35. Il est désormais largement reconnu que le l'incarcération massive d'individus appartenant à des groupes en situation de marginalisation est une question urgente en matière de droits humains. Afin de prévenir la médicalisation de masse, il est essentiel d'intégrer un cadre de droits humains dans la conceptualisation et les politiques de santé mentale. L'importance de la pensée critique (par exemple, connaître les forces et les faiblesses d'un modèle biomédical) et la connaissance de l'importance d'une approche fondée sur les droits humains et les déterminants de la santé doivent être au cœur de l'éducation médicale.
Références
[1] (21) Voir Peter Conrad et Joseph W. Schneider, Deviance and Medicalization: from Badness to Sickness (Philadelphie, Pennsylvanie, Temple University Press, 2010).
[2] (22) Voir James Phillips et al., « Les six questions les plus essentielles du diagnostic psychiatrique : une partie plurielle 1 : problèmes conceptuels et définitionnels du diagnostic psychiatrique », Philosophie, éthique et sciences humaines en médecine, vol. 7, n° 3 (janvier 2012).

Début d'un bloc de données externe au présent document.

Lemma linspace_defined start stop n i :
  i < S n -> exists x, nth_error (linspace start stop (S n)) i = Some x.
Proof.
  intros L. destruct (nth_error (linspace start stop (S n)) i) eqn:E; eauto.
  apply nth_error_None in E. rewrite linspace_length in E. lia.
Qed.

(** X2. A file the generator writes holds the product's image under
    [Image_data/<product>], a 100x100 array whose every cell is NaN or lies in
    the clipping range, 273..320 for LST and 0..1 for any other product. *)
Theorem generated_image_in_range env st lat lon target_date product_type p st' :
  create_mock_hdf5 env st lat lon target_date product_type = (Some p, st') ->
  exists f data,
    open_hdf5 st' p = Ok f /\
    dataset f (String.append "Image_data/" product_type) = Ok data /\
    shape data = (100, 100) /\ rectangular data /\
    forall i j x, cell data i j = Some x ->
      is_nan x = true \/
      ((fst (clip_range product_type) <=? x)%float = true /\
       (x <=? snd (clip_range product_type))%float = true).
Proof.
  unfold create_mock_hdf5.
  destruct (orb _ _); [discriminate|].
  destruct (negb (temp_writable env)); [discriminate|].
  intros E. injection E as <- <-.
  exists (mock_file env (draws st) lat lon product_type),
         (mock_data env (draws st) product_type).
  destruct (mock_data_shape env (draws st) product_type) as [R N].
  split; [unfold open_hdf5; cbn [fs log]; rewrite fs_get_put; reflexivity|].
  split.
  { unfold dataset. rewrite mock_file_eq.
    cbn [hdf5_get String.append String.eqb Ascii.eqb Bool.eqb].
    rewrite String.eqb_refl. reflexivity. }
  assert (C : ncols (mock_data env (draws st) product_type) = 100).
  { apply ncols_rows; auto. intro Z. rewrite Z in N. discriminate. }
  split; [unfold shape; rewrite N, C; reflexivity|].
  split; [apply (rows_rectangular 100); exact R|].
  intros i j x. apply mock_data_cell_range.
Qed.

Lemma generated_image_in_range_witness :
  exists f data,
    open_hdf5 (snd (create_mock_hdf5 env_no_client empty_scratch
                      32.8032%float 130.7075%float "2026-01-08" "LST"))
              "data/temp/GC1SG1_2026010801D01D_LST_MOCK.h5" = Ok f /\
    dataset f "Image_data/LST" = Ok data /\
    forall i j x, cell data i j = Some x ->
      is_nan x = true \/ ((273 <=? x)%float = true /\ (x <=? 320)%float = true).
Proof.
  destruct (generated_image_in_range env_no_client empty_scratch
              32.8032%float 130.7075%float "2026-01-08" "LST"
              "data/temp/GC1SG1_2026010801D01D_LST_MOCK.h5"
              (snd (create_mock_hdf5 env_no_client empty_scratch
                      32.8032%float 130.7075%float "2026-01-08" "LST")))
    as (f & data & A & B & _ & _ & C).
  - reflexivity.
  - exists f, data. split; [exact A|]. split; [exact B | exact C].
Defined.

(** X3. In a generated file the two coordinate grids are 100x100; the
    latitude of a cell depends on its row only and the longitude on its column
    only, both read off 100 evenly spaced points across one degree around the
    query; the last row lies at exactly [lat + 0.5] and the last column at
    exactly [lon + 0.5]. *)
Theorem generated_grid_orientation env st lat lon target_date product_type p st' :
  create_mock_hdf5 env st lat lon target_date product_type = (Some p, st') ->
  let lat_range := linspace (lat - 0.5) (lat + 0.5) 100 in
  let lon_range := linspace (lon - 0.5) (lon + 0.5) 100 in
  exists f lat_grid lon_grid,
    open_hdf5 st' p = Ok f /\
    dataset f "Geometry_data/Latitude" = Ok lat_grid /\
    dataset f "Geometry_data/Longitude" = Ok lon_grid /\
    shape lat_grid = (100, 100) /\ rectangular lat_grid /\
    shape lon_grid = (100, 100) /\ rectangular lon_grid /\
    (forall r c, r < 100 -> c < 100 ->
       exists la lo,
         nth_error lat_range r = Some la /\ nth_error lon_range c = Some lo /\
         cell lat_grid r c = Some la /\ cell lon_grid r c = Some lo) /\
    (forall c, c < 100 -> cell lat_grid 99 c = Some (lat + 0.5)%float) /\
    (forall r, r < 100 -> cell lon_grid r 99 = Some (lon + 0.5)%float).
Proof.
  unfold create_mock_hdf5.
  destruct (orb _ _); [discriminate|].
  destruct (negb (temp_writable env)); [discriminate|].
  intros E. injection E as <- <-.
  set (lat_range := linspace (lat - 0.5) (lat + 0.5) 100).
  set (lon_range := linspace (lon - 0.5) (lon + 0.5) 100).
  exists (mock_file env (draws st) lat lon product_type),
         (snd (meshgrid lon_range lat_range)), (fst (meshgrid lon_range lat_range)).
  pose proof (meshgrid_shape lon_range lat_range) as M.
  destruct (meshgrid lon_range lat_range) as [g1 g2] eqn:Em. cbn [fst snd].
  unfold lat_range, lon_range in M. rewrite !linspace_length in M.
  destruct M as (R1 & N1 & R2 & N2).
  assert (C1 : ncols g1 = 100)
    by (apply ncols_rows; auto; intro Z; rewrite Z in N1; discriminate).
  assert (C2 : ncols g2 = 100)
    by (apply ncols_rows; auto; intro Z; rewrite Z in N2; discriminate).
  assert (Cells : forall r c,
    cell g1 r c =
      (match nth_error lat_range r with Some _ => nth_error lon_range c | None => None end) /\
    cell g2 r c =
      (match nth_error lat_range r, nth_error lon_range c with
       | Some v, Some _ => Some v
       | _, _ => None
       end)).
  { intros r c. pose proof (meshgrid_cells lon_range lat_range r c) as H.
    rewrite Em in H. exact H. }
  split; [unfold open_hdf5; cbn [fs log]; rewrite fs_get_put; reflexivity|].
  split; [unfold dataset; rewrite mock_file_eq; fold lat_range lon_range; rewrite Em; reflexivity|].
  split; [unfold dataset; rewrite mock_file_eq; fold lat_range lon_range; rewrite Em; reflexivity|].
  split; [unfold shape; rewrite N2, C2; reflexivity|].
  split; [apply (rows_rectangular 100); exact R2|].
  split; [unfold shape; rewrite N1, C1; reflexivity|].
  split; [apply (rows_rectangular 100); exact R1|].
  split; [|split].
  - intros r c Hr Hc.
    destruct (linspace_defined (lat - 0.5) (lat + 0.5) 99 r Hr) as [la Ela].
    destruct (linspace_defined (lon - 0.5) (lon + 0.5) 99 c Hc) as [lo Elo].
    fold lat_range in Ela. fold lon_range in Elo.
    exists la, lo. destruct (Cells r c) as [A B]. rewrite A, B, Ela, Elo. auto.
  - intros c Hc. destruct (Cells 99 c) as [_ B]. rewrite B.
    unfold lat_range. rewrite (linspace_last _ _ 99).
    destruct (linspace_defined (lon - 0.5) (lon + 0.5) 99 c Hc) as [lo Elo].
    fold lon_range in Elo. rewrite Elo. reflexivity.
  - intros r Hr. destruct (Cells r 99) as [A _]. rewrite A.
    destruct (linspace_defined (lat - 0.5) (lat + 0.5) 99 r Hr) as [la Ela].
    fold lat_range in Ela. rewrite Ela. unfold lon_range. apply (linspace_last _ _ 99).
Qed.

Lemma generated_grid_orientation_witness :
  exists f lat_grid lon_grid,
    open_hdf5 (snd (create_mock_hdf5 env_no_client empty_scratch
                      32.5%float 130.5%float "2026-01-08" "NDVI"))
              "data/temp/GC1SG1_2026010801D01D_NDVI_MOCK.h5" = Ok f /\
    dataset f "Geometry_data/Latitude" = Ok lat_grid /\
    dataset f "Geometry_data/Longitude" = Ok lon_grid /\
    cell lat_grid 99 0 = Some 33%float /\ cell lon_grid 0 99 = Some 131%float.
Proof.
  destruct (generated_grid_orientation env_no_client empty_scratch
              32.5%float 130.5%float "2026-01-08" "NDVI"
              "data/temp/GC1SG1_2026010801D01D_NDVI_MOCK.h5"
              (snd (create_mock_hdf5 env_no_client empty_scratch
                      32.5%float 130.5%float "2026-01-08" "NDVI")))
    as (f & la & lo & A & B & C & _ & _ & _ & _ & _ & D & E).
  - reflexivity.
  - exists f, la, lo. split; [exact A|]. split; [exact B|]. split; [exact C|].
    split; [apply (D 0); lia | apply (E 0); lia].
Defined.

End GeneratorFacts.

(* ================================================================== *)
(** * Further facts: extraction *)
(* ================================================================== *)

Module ExtractionFacts.
Import F64 F64Facts Py Np NpFacts Collect CollectFacts CollectorFacts Examples GeneratorFacts.

(** The nearest-cell search on a generated file ends inside the array. *)
Lemma mock_locate env st n lat lon P path :
  fs_get path (fs st) = Some (Hdf5 (mock_file env n lat lon P)) ->
  exists m,
    locate st path lat lon P = Ok m /\
    m_data m = mock_data env n P /\
    m_lat_grid m = snd (meshgrid (linspace (lon - 0.5) (lon + 0.5) 100)
                                 (linspace (lat - 0.5) (lat + 0.5) 100)) /\
    m_lon_grid m = fst (meshgrid (linspace (lon - 0.5) (lon + 0.5) 100)
                                 (linspace (lat - 0.5) (lat + 0.5) 100)) /\
    fst (m_idx m) < 100 /\ snd (m_idx m) < 100.
Proof.
  intros Hf.
  destruct (mock_file_datasets env n lat lon P)
    as (data & la & lo & Ed & Ela & Elo & Rd & Nd & Rla & Nla & Rlo & Nlo).
  assert (Ed' : data = mock_data env n P).
  { revert Ed. rewrite mock_file_eq.
    cbn [hdf5_get String.append String.eqb Ascii.eqb Bool.eqb].
    rewrite String.eqb_refl. congruence. }
  assert (Ela' : la = snd (meshgrid (linspace (lon - 0.5) (lon + 0.5) 100)
                                    (linspace (lat - 0.5) (lat + 0.5) 100))).
  { revert Ela. rewrite mock_file_eq. cbn [hdf5_get String.eqb Ascii.eqb Bool.eqb]. congruence. }
  assert (Elo' : lo = fst (meshgrid (linspace (lon - 0.5) (lon + 0.5) 100)
                                    (linspace (lat - 0.5) (lat + 0.5) 100))).
  { revert Elo. rewrite mock_file_eq. cbn [hdf5_get String.eqb Ascii.eqb Bool.eqb]. congruence. }
  assert (Cla : ncols la = 100) by (apply ncols_rows; auto; intro Z; rewrite Z in Nla; discriminate).
  assert (Clo : ncols lo = 100) by (apply ncols_rows; auto; intro Z; rewrite Z in Nlo; discriminate).
  assert (Cd : ncols data = 100) by (apply ncols_rows; auto; intro Z; rewrite Z in Nd; discriminate).
  assert (Rla' : rectangular la) by (apply (rows_rectangular 100); auto).
  assert (Rlo' : rectangular lo) by (apply (rows_rectangular 100); auto).
  assert (Rd' : rectangular data) by (apply (rows_rectangular 100); auto).
  assert (Sh : shape la = shape lo) by (unfold shape; congruence).
  destruct (distance_grid_defined la lo lat lon Rla' Rlo' Sh) as (d & Edg & Nrd).
  destruct (distance_grid_cells _ _ _ _ _ Rla' Rlo' Sh Edg) as [_ Rows].
  rewrite Cla in Rows.
  assert (Ld : length (ravel d) = 100 * 100).
  { unfold ravel. rewrite (length_concat_rect d 100) by auto. unfold nrows in *. lia. }
  destruct (argmin_flat (ravel d)) as [k|] eqn:Ek.
  2:{ destruct (ravel d); [discriminate Ld | discriminate Ek]. }
  pose proof (argmin_flat_lt _ _ Ek) as Lk. rewrite Ld in Lk.
  assert (Cdd : ncols d = 100).
  { apply ncols_rows; auto. intro Z. rewrite Z in Ld. discriminate. }
  assert (Hi : k / 100 < 100) by (apply Nat.Div0.div_lt_upper_bound; lia).
  assert (Hj : k mod 100 < 100) by (apply Nat.mod_upper_bound; lia).
  destruct (cell_defined data (k / 100) (k mod 100)) as [pv Epv]; auto; try lia.
  exists {| m_data := data; m_lat_grid := la; m_lon_grid := lo;
            m_distances := d; m_idx := (k / 100, k mod 100);
            m_pixel_value := pv |}.
  cbn [m_data m_lat_grid m_lon_grid m_idx fst snd].
  split; [|auto].
  unfold locate, open_hdf5, dataset, Np.argmin, Np.getitem. rewrite Hf. cbn [bind].
  rewrite Ed, Ela, Elo. cbn [bind]. rewrite Edg. cbn [bind]. rewrite Ek. cbn [bind].
  unfold unravel_index, shape. rewrite Cdd. cbn [fst snd]. rewrite Epv. reflexivity.
Qed.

[3] (23) Voir Vincenzo Di Nicola. « « Une personne est une personne à travers d'autres personnes » : un manifeste de psychiatrie sociale pour le 21e siècle », World Social Psychiatry, vol. 1, n° 1 (2019).

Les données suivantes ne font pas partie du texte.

(** ** The walk of an ordinary object *)

Lemma collect_reaches {A B : Type} (f : A -> M (option B)) (Inv : world -> Prop) (x : A) :
  (forall y w r w', Inv w -> f y w = (Ok r, w') -> Inv w') ->
  forall l w bs w', Inv w -> In x l -> collect f l w = (Ok bs, w') ->
    exists w0 r w0', Inv w0 /\ f x w0 = (Ok r, w0').
Proof.
  intros Hinv. induction l as [| y l IH]; intros w bs w' Hw Hin H; [contradiction |].
  simpl in H. apply bind_inv_ok in H as (r & w1 & H1 & H).
  apply bind_inv_ok in H as (rs & w2 & H2 & H).
  destruct Hin as [-> | Hin].
  - exists w, r, w1. now split.
  - apply (IH w1 rs w2); [exact (Hinv y w r w1 Hw H1) | exact Hin | exact H2].
Qed.

Section ObjectWalk.

Variable inspect : InspectOptions -> list obj -> value -> string.
Variable fields : JsonLogFormatterFields.
Variable ffuel : nat.

Local Abbreviation self := (JsonLogFormatter inspect fields ffuel).

Lemma framed_member_step b n gap stack indent holder k :
  framed b (member_step n (jsonReplacer self) gap stack indent holder k) any.
Proof.
  unfold member_step.
  eapply framed_bind; [apply unchanged_framed, unchanged_get_prop |]. intros v _.
  eapply framed_bind.
  - apply framed_SerializeJSONProperty. intros. apply framed_jsonReplacer.
    intros. apply JsonLogFormatter_framed.
  - intros r0 _. apply framed_ret. exact I.
Qed.

(** The walk of an ordinary object without [toJSON] is the walk of its
    enumerable keys, in order. *)
Lemma object_walk fuel gap stack indent key (a : addr) w r w' :
  o_kind (heap_obj (heap w) a) = KObject ->
  find_prop "toJSON" (heap_obj (heap w) a) = None ->
  SerializeJSONProperty (S fuel) (jsonReplacer self) gap stack indent key (VRef a) w
  = (Ok r, w') ->
  existsb (Nat.eqb a) stack = false
  /\ exists partial,
       collect (member_step fuel (jsonReplacer self) gap (a :: stack) (indent +:+ gap) (VRef a))
         (own_enumerable_keys (heap_obj (heap w) a)) w = (Ok partial, w')
       /\ r = Some (assemble "{" "}" gap indent (indent +:+ gap) partial).
Proof.
  intros Hkind HtoJSON H.
  rewrite SerializeJSONProperty_step in H.
  erewrite bind_ok in H by now apply apply_toJSON_none.
  erewrite bind_ok in H by now apply jsonReplacer_plain.
  cbv beta iota in H.
  destruct (existsb (Nat.eqb a) stack); [unfold throw in H; discriminate H |].
  split; [reflexivity |].
  erewrite bind_ok in H by reflexivity. cbv zeta in H. rewrite Hkind in H.
  apply bind_inv_ok in H as (partial & w2 & Hc & H). inversion H; subst r w2; clear H.
  exists partial. split; [exact Hc | reflexivity].
Qed.

(** A member whose walk gives the text [text] in every later world is in
    the text of the object. *)
Lemma member_rendered fuel gap stack indent key (a : addr) k v text w r w' :
  (a < length (heap w))%nat ->
  o_kind (heap_obj (heap w) a) = KObject ->
  find_prop "toJSON" (heap_obj (heap w) a) = None ->
  In k (own_enumerable_keys (heap_obj (heap w) a)) ->
  prop_result k (heap_obj (heap w) a) = Some v ->
  (forall w0, hframe (length (heap w)) w w0 ->
     exists w0',
       SerializeJSONProperty fuel (jsonReplacer self) gap (a :: stack) (indent +:+ gap) k v w0
       = (Ok (Some text), w0')) ->
  SerializeJSONProperty (S fuel) (jsonReplacer self) gap stack indent key (VRef a) w
  = (Ok r, w') ->
  exists partial,
    r = Some (assemble "{" "}" gap indent (indent +:+ gap) partial)
    /\ In (member_text gap k text) partial.
Proof.
  intros Ha Hkind HtoJSON Hin Hv Htext H.
  destruct (object_walk _ _ _ _ _ _ _ _ _ Hkind HtoJSON H) as (_ & partial & Hc & ->).
  exists partial. split; [reflexivity |].
  eapply (collect_member _ (fun w0 => hframe (length (heap w)) w w0));
    [| | | exact Hin | exact Hc].
  - intros y w0 r0 w0' F0 E.
    destruct (framed_member_step (length (heap w)) _ _ _ _ _ _ w0 r0 w0' (proj1 F0) E)
      as [[F1 _] _].
    eapply hframe_trans; eauto.
  - intros w0 F0. destruct (Htext w0 F0) as [w0' E]. exists w0'.
    unfold member_step. erewrite bind_ok.
    2: { apply get_prop_ref_some. rewrite (hframe_heap_obj _ _ _ a F0 Ha). exact Hv. }
    erewrite bind_ok by exact E. reflexivity.
  - apply hframe_refl.
Qed.

(** A member whose walk returns in no later world makes the walk of the
    object fail. *)
Lemma member_fails fuel gap stack indent key (a : addr) k w r w' :
  (a < length (heap w))%nat ->
  o_kind (heap_obj (heap w) a) = KObject ->
  find_prop "toJSON" (heap_obj (heap w) a) = None ->
  In k (own_enumerable_keys (heap_obj (heap w) a)) ->
  (forall w0 x w0', hframe (length (heap w)) w w0 ->
     member_step fuel (jsonReplacer self) gap (a :: stack) (indent +:+ gap) (VRef a) k w0
     <> (Ok x, w0')) ->
  SerializeJSONProperty (S fuel) (jsonReplacer self) gap stack indent key (VRef a) w
  <> (Ok r, w').
Proof.
  intros Ha Hkind HtoJSON Hin Hfail H.
  destruct (object_walk _ _ _ _ _ _ _ _ _ Hkind HtoJSON H) as (_ & partial & Hc & _).
  assert (Hinv : forall y w0 r0 w0', hframe (length (heap w)) w w0 ->
             member_step fuel (jsonReplacer self) gap (a :: stack) (indent +:+ gap) (VRef a) y w0
             = (Ok r0, w0') -> hframe (length (heap w)) w w0').
  { intros y w0 r0 w0' F0 E.
    destruct (framed_member_step (length (heap w)) _ _ _ _ _ _ w0 (Ok r0) w0' (proj1 F0) E)
      as [[F1 _] _].
    eapply hframe_trans; eauto. }
  destruct (collect_reaches _ (fun w0 => hframe (length (heap w)) w w0) k Hinv
              _ w partial w' (hframe_refl _ _) Hin Hc) as (w0 & x & w0' & F0 & E).
  exact (Hfail w0 x w0' F0 E).
Qed.

Lemma ordinary_later w w0 (a : addr) :
  hframe (length (heap w)) w w0 -> ordinary (heap w) a ->
  ordinary (heap w0) a /\ heap_obj (heap w0) a = heap_obj (heap w) a.
Proof.
  intros F (Ha & Hk & Ht).
  assert (E : heap_obj (heap w0) a = heap_obj (heap w) a) by exact (hframe_heap_obj _ _ _ a F Ha).
  split; [| exact E]. unfold ordinary. rewrite E.
  split; [destruct F; lia | now split].
Qed.

Lemma later_later w w0 w1 :
  hframe (length (heap w)) w w0 -> hframe (length (heap w0)) w0 w1 ->
  hframe (length (heap w)) w w1.
Proof.
  intros F0 F1. eapply hframe_trans; [exact F0 |].
  eapply hframe_weaken; [| exact F1]. destruct F0; lia.
Qed.

Lemma jsonReplacer_regexp key (b : addr) source flags s f w :
  o_kind (heap_obj (heap w) b) = KRegExp s f ->
  prop_result "source" (heap_obj (heap w) b) = Some (VStr source) ->
  prop_result "flags" (heap_obj (heap w) b) = Some (VStr flags) ->
  jsonReplacer self key (VRef b) w = (Ok (VStr (regexp_text source flags)), w).
Proof.
  intros Hk Hs Hf. unfold jsonReplacer.
  erewrite bind_ok by apply kind_of_eq. cbn [value_kind typeof]. rewrite Hk.
  cbn [String.eqb Ascii.eqb Bool.eqb is_regexp_kind].
  erewrite bind_ok by (apply get_prop_ref_some; exact Hs).
  erewrite bind_ok by (apply get_prop_ref_some; exact Hf).
  reflexivity.
Qed.

Lemma jsonReplacer_promise key (b : addr) w :
  o_kind (heap_obj (heap w) b) = KPromise ->
  jsonReplacer self key (VRef b) w = (Ok (VStr (formatPromise key)), w).
Proof.
  intros Hk. unfold jsonReplacer.
  erewrite bind_ok by apply kind_of_eq. cbn [value_kind typeof]. rewrite Hk.
  reflexivity.
Qed.

(** What the replacer renders as a string is that string, quoted. *)
Lemma renders_as_text fuel gap stack indent k v text w w0 :
  renders_as (heap w) k v text ->
  hframe (length (heap w)) w w0 ->
  SerializeJSONProperty (S fuel) (jsonReplacer self) gap stack indent k v w0
  = (Ok (Some (Text.quote text)), w0).
Proof.
  intros Hr F. destruct Hr as [n | b source flags s f Hb Hk Ht Hs Hf | b Hb Hk Ht].
  - reflexivity.
  - assert (E : heap_obj (heap w0) b = heap_obj (heap w) b) by exact (hframe_heap_obj _ _ _ b F Hb).
    rewrite SerializeJSONProperty_step.
    erewrite bind_ok by (apply apply_toJSON_none; rewrite E; exact Ht).
    erewrite bind_ok by (apply (jsonReplacer_regexp _ _ source flags s f); rewrite E; assumption).
    reflexivity.
  - assert (E : heap_obj (heap w0) b = heap_obj (heap w) b) by exact (hframe_heap_obj _ _ _ b F Hb).
    rewrite SerializeJSONProperty_step.
    erewrite bind_ok by (apply apply_toJSON_none; rewrite E; exact Ht).
    erewrite bind_ok by (apply jsonReplacer_promise; rewrite E; exact Hk).
    reflexivity.
Qed.

(** The walk of an unserializable value does not return. *)
Lemma unserializable_walk w stack v :
  unserializable (heap w) stack v ->
  forall fuel gap indent key w0 r w0',
    hframe (length (heap w)) w w0 ->
    SerializeJSONProperty fuel (jsonReplacer self) gap stack indent key v w0 <> (Ok r, w0').
Proof.
  induction 1 as [a stack Ho Hin | a stack k Ho Hin Hk | a stack name x Ha Ht
                 | a stack k v Ho Hin Hk Hv IH];
    intros [| fuel] gap indent key w0 r w0' F; try discriminate.
  - destruct (ordinary_later _ _ _ F Ho) as [(_ & Hk0 & Ht0) _].
    intros H. destruct (object_walk _ _ _ _ _ _ _ _ _ Hk0 Ht0 H) as [Hs _].
    assert (Hs' : existsb (Nat.eqb a) stack = true)
      by (apply existsb_exists; exists a; split; [exact Hin | apply Nat.eqb_refl]).
    congruence.
  - destruct (ordinary_later _ _ _ F Ho) as [(Ha0 & Hk0 & Ht0) E].
    apply (member_fails _ _ _ _ _ _ k); [exact Ha0 | exact Hk0 | exact Ht0 | now rewrite E |].
    intros w1 y w1' F1 H. unfold member_step in H.
    assert (E1 : heap_obj (heap w1) a = heap_obj (heap w) a).
    { apply (hframe_heap_obj (length (heap w))); [eapply later_later; eauto | apply Ho]. }
    destruct (get_prop_ref_none a k w1) as [e He]; [now rewrite E1 |].
    erewrite bind_throw in H by exact He. discriminate.
  - assert (E : heap_obj (heap w0) a = heap_obj (heap w) a) by exact (hframe_heap_obj _ _ _ a F Ha).
    rewrite SerializeJSONProperty_step.
    assert (Hthrow : apply_toJSON (VRef a) w0 = (Throw (Thrown x), w0)).
    { unfold apply_toJSON.
      erewrite bind_ok by (apply get_prop_ref_some; rewrite E; exact Ht). reflexivity. }
    erewrite bind_throw by exact Hthrow. discriminate.
  - destruct (ordinary_later _ _ _ F Ho) as [(Ha0 & Hk0 & Ht0) E].
    apply (member_fails _ _ _ _ _ _ k); [exact Ha0 | exact Hk0 | exact Ht0 | now rewrite E |].
    intros w1 y w1' F1 H. unfold member_step in H.
    assert (Fw1 : hframe (length (heap w)) w w1) by (eapply later_later; eauto).
    assert (E1 : heap_obj (heap w1) a = heap_obj (heap w) a)
      by (apply (hframe_heap_obj (length (heap w))); [exact Fw1 | apply Ho]).
    erewrite bind_ok in H by (apply get_prop_ref_some; rewrite E1; exact Hk).
    apply bind_inv_ok in H as (r1 & w2 & H1 & _).
    exact (IH _ _ _ _ _ _ _ Fw1 H1).
Qed.

(** When the walk of an object does not return, [formatLogData] gives the
    text of [inspect], unless the walk ran out of fuel. *)
Lemma formatLogData_fallback fuel arg w r w' :
  typeof arg = "object" ->
  (forall x w1, SerializeJSONProperty fuel (jsonReplacer (JsonLogFormatter inspect fields fuel))
                  (gap_of_space (jsonStringifySpace fields)) [] "" "" arg w <> (Ok x, w1)) ->
  formatLogData (JsonLogFormatter inspect fields (S fuel)) arg w = (r, w') ->
  r = OutOfFuel \/ r = Ok (VStr (inspect (inspectOptions fields) (heap w') arg)).
Proof.
  intros Ht Hno H. cbn [JsonLogFormatter formatLogData] in H.
  unfold JsonLogFormatter_formatLogData in H. rewrite Ht in H.
  cbn [String.eqb Ascii.eqb Bool.eqb negb] in H. unfold try_catch, JSON_stringify in H.
  unfold bind at 1 in H.
  destruct (SerializeJSONProperty fuel _ _ [] "" "" arg w) as [[x | e |] w1] eqn:E.
  - exfalso. exact (Hno x w1 eq_refl).
  - unfold formatWithInspect in H. inversion H; subst. now right.
  - inversion H; subst. now left.
Qed.
End ObjectWalk.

[4] (24) Voir Caleb Gardner et Arthur Kleinman, « La médecine et l'esprit – les conséquences de la crise d'identité de la psychiatrie », The New England Journal of Medicine, vol. 381, n° 18 (octobre 2019).
[5] (25) Voir Joanna Le Noury et al., « Restauration de l'étude 329 : efficacité et méfaits de la paroxétine et de l'imipramine dans le traitement de la dépression majeure à l'adolescence », The BMJ, vol. 351 (septembre 2015).